# What you should do
Reproduce, please, only the lines from the first line below to the line containing "(* ===== verification/ManagerProofs.v", inclusive.

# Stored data
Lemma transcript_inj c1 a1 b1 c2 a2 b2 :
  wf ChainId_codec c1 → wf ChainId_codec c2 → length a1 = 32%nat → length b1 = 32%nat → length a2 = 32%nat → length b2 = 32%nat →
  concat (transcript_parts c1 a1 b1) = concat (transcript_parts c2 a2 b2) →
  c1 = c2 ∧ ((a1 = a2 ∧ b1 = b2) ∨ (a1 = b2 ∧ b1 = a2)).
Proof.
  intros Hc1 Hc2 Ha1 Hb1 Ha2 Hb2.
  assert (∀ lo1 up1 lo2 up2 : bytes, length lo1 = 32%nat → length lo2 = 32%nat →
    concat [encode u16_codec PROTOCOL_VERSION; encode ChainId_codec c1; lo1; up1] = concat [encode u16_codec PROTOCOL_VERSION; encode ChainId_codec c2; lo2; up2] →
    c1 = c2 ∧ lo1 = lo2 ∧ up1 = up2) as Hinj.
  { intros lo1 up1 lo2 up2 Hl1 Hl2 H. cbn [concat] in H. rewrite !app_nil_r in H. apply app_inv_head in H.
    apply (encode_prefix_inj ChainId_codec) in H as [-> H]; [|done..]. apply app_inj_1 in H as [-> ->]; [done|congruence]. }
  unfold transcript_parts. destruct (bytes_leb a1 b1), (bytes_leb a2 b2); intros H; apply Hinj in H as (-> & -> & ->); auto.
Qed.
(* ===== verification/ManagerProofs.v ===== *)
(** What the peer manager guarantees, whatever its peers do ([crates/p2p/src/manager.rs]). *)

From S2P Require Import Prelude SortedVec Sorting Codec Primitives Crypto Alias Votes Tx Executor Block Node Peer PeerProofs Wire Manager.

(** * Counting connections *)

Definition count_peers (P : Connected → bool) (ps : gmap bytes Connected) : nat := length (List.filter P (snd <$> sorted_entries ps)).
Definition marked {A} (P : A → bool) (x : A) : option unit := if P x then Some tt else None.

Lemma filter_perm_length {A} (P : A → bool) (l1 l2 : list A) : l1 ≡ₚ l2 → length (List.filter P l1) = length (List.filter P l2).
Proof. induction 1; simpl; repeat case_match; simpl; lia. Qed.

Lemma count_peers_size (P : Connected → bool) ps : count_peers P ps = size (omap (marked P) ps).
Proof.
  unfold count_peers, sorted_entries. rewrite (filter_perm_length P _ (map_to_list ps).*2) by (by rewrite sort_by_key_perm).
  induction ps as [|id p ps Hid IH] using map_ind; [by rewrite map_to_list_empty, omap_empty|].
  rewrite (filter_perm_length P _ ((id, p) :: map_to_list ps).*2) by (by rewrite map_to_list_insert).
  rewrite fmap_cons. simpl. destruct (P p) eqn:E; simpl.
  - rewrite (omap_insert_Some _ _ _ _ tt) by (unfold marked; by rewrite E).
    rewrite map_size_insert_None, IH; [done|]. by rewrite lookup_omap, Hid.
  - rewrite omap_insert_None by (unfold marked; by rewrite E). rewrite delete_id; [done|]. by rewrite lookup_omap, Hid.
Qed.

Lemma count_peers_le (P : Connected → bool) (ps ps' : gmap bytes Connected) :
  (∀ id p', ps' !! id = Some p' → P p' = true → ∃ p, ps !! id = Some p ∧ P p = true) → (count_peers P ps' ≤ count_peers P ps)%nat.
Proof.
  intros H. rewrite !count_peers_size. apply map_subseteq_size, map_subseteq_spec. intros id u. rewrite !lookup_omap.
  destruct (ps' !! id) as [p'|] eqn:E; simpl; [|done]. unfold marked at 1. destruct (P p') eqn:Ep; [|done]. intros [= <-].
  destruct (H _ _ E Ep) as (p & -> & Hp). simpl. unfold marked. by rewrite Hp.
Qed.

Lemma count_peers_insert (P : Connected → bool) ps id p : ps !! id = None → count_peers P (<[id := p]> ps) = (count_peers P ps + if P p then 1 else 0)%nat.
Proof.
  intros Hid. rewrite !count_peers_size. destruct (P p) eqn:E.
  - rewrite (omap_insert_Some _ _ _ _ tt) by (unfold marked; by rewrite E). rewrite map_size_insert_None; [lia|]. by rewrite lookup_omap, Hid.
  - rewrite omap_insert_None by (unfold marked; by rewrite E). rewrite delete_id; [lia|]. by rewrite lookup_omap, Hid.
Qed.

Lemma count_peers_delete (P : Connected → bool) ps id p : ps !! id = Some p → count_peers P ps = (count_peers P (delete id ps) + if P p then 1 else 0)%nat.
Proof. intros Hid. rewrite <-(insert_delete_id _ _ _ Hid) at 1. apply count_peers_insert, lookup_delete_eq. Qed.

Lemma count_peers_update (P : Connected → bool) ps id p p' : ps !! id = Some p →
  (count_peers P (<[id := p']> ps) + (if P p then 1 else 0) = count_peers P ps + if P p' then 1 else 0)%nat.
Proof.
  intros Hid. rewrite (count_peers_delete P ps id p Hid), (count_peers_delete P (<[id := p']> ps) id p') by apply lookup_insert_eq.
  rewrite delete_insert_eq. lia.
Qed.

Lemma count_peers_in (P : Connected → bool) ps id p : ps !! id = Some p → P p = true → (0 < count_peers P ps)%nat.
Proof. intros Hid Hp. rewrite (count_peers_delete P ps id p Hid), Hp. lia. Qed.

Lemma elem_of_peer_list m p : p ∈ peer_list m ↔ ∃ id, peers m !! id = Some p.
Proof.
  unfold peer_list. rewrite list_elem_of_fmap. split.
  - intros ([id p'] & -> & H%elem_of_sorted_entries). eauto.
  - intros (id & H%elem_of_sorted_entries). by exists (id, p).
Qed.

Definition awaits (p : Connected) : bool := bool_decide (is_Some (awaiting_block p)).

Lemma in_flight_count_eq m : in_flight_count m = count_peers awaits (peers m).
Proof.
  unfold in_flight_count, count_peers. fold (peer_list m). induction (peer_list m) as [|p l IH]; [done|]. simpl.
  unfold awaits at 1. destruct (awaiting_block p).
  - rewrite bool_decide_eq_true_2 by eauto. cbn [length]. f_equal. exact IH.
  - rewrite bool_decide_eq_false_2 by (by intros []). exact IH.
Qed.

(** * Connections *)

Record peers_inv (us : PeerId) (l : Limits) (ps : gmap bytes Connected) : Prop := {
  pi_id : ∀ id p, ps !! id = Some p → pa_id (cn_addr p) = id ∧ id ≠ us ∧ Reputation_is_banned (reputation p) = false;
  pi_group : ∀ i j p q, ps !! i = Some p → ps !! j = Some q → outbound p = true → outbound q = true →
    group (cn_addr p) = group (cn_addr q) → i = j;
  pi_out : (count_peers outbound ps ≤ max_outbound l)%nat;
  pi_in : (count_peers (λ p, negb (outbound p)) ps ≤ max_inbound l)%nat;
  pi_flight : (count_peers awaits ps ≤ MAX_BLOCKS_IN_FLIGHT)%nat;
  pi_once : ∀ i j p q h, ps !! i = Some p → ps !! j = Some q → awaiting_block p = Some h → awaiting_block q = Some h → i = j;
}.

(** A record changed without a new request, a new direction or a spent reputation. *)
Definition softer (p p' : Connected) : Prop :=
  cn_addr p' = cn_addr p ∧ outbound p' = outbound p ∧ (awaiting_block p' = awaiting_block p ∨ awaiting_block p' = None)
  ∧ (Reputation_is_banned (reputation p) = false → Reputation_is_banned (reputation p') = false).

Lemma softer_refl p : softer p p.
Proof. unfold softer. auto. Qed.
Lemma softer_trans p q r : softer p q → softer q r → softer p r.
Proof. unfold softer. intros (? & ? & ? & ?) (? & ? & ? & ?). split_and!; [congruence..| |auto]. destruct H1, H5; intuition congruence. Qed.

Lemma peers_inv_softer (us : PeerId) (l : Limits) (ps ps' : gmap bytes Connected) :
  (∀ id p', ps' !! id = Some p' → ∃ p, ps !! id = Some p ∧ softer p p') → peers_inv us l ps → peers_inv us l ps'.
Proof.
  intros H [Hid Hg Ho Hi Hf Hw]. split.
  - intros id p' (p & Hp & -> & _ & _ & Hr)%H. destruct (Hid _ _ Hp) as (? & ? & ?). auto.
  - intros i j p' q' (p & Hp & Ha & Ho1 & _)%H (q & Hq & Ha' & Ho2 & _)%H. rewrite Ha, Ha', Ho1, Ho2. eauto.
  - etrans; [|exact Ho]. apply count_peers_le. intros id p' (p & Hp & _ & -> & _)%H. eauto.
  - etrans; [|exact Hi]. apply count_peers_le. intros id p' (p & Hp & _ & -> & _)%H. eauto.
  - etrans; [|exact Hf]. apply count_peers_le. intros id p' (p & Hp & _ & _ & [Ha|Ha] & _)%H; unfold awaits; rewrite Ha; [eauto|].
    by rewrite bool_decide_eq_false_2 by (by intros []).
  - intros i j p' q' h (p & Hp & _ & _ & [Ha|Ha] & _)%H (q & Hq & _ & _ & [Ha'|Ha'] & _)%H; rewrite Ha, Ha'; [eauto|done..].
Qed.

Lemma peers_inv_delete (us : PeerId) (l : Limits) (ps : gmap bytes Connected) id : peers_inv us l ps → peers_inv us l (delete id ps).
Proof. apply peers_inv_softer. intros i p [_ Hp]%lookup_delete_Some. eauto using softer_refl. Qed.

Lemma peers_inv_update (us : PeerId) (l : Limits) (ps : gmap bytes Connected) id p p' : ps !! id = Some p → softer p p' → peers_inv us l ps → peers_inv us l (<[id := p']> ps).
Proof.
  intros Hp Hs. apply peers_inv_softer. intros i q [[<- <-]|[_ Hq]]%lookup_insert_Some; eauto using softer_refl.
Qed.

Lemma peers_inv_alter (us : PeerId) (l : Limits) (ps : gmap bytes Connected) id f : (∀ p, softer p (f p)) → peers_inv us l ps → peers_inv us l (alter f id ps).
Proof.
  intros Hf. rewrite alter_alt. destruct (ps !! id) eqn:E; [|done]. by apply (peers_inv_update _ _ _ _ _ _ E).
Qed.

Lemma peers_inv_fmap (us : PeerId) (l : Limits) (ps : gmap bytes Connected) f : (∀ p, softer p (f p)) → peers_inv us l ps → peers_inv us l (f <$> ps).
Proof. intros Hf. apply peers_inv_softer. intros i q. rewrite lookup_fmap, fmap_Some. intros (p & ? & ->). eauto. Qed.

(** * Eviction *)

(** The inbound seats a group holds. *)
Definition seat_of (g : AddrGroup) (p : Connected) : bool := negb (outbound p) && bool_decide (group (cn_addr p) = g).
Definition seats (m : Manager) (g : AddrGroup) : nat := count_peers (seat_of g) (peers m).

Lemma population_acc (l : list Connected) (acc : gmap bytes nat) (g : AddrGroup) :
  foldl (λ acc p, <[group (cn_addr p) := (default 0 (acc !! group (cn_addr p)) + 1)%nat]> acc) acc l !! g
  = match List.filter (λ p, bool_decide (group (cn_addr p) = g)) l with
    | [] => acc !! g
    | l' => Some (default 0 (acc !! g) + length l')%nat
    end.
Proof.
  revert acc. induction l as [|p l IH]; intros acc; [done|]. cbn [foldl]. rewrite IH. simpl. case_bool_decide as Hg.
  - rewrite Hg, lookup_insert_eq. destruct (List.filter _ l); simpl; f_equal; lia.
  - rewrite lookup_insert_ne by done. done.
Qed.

# Solution to this task
Lemma transcript_inj c1 a1 b1 c2 a2 b2 :
  wf ChainId_codec c1 → wf ChainId_codec c2 → length a1 = 32%nat → length b1 = 32%nat → length a2 = 32%nat → length b2 = 32%nat →
  concat (transcript_parts c1 a1 b1) = concat (transcript_parts c2 a2 b2) →
  c1 = c2 ∧ ((a1 = a2 ∧ b1 = b2) ∨ (a1 = b2 ∧ b1 = a2)).
Proof.
  intros Hc1 Hc2 Ha1 Hb1 Ha2 Hb2.
  assert (∀ lo1 up1 lo2 up2 : bytes, length lo1 = 32%nat → length lo2 = 32%nat →
    concat [encode u16_codec PROTOCOL_VERSION; encode ChainId_codec c1; lo1; up1] = concat [encode u16_codec PROTOCOL_VERSION; encode ChainId_codec c2; lo2; up2] →
    c1 = c2 ∧ lo1 = lo2 ∧ up1 = up2) as Hinj.
  { intros lo1 up1 lo2 up2 Hl1 Hl2 H. cbn [concat] in H. rewrite !app_nil_r in H. apply app_inv_head in H.
    apply (encode_prefix_inj ChainId_codec) in H as [-> H]; [|done..]. apply app_inj_1 in H as [-> ->]; [done|congruence]. }
  unfold transcript_parts. destruct (bytes_leb a1 b1), (bytes_leb a2 b2); intros H; apply Hinj in H as (-> & -> & ->); auto.
Qed.
(* ===== verification/ManagerProofs.v ===== *)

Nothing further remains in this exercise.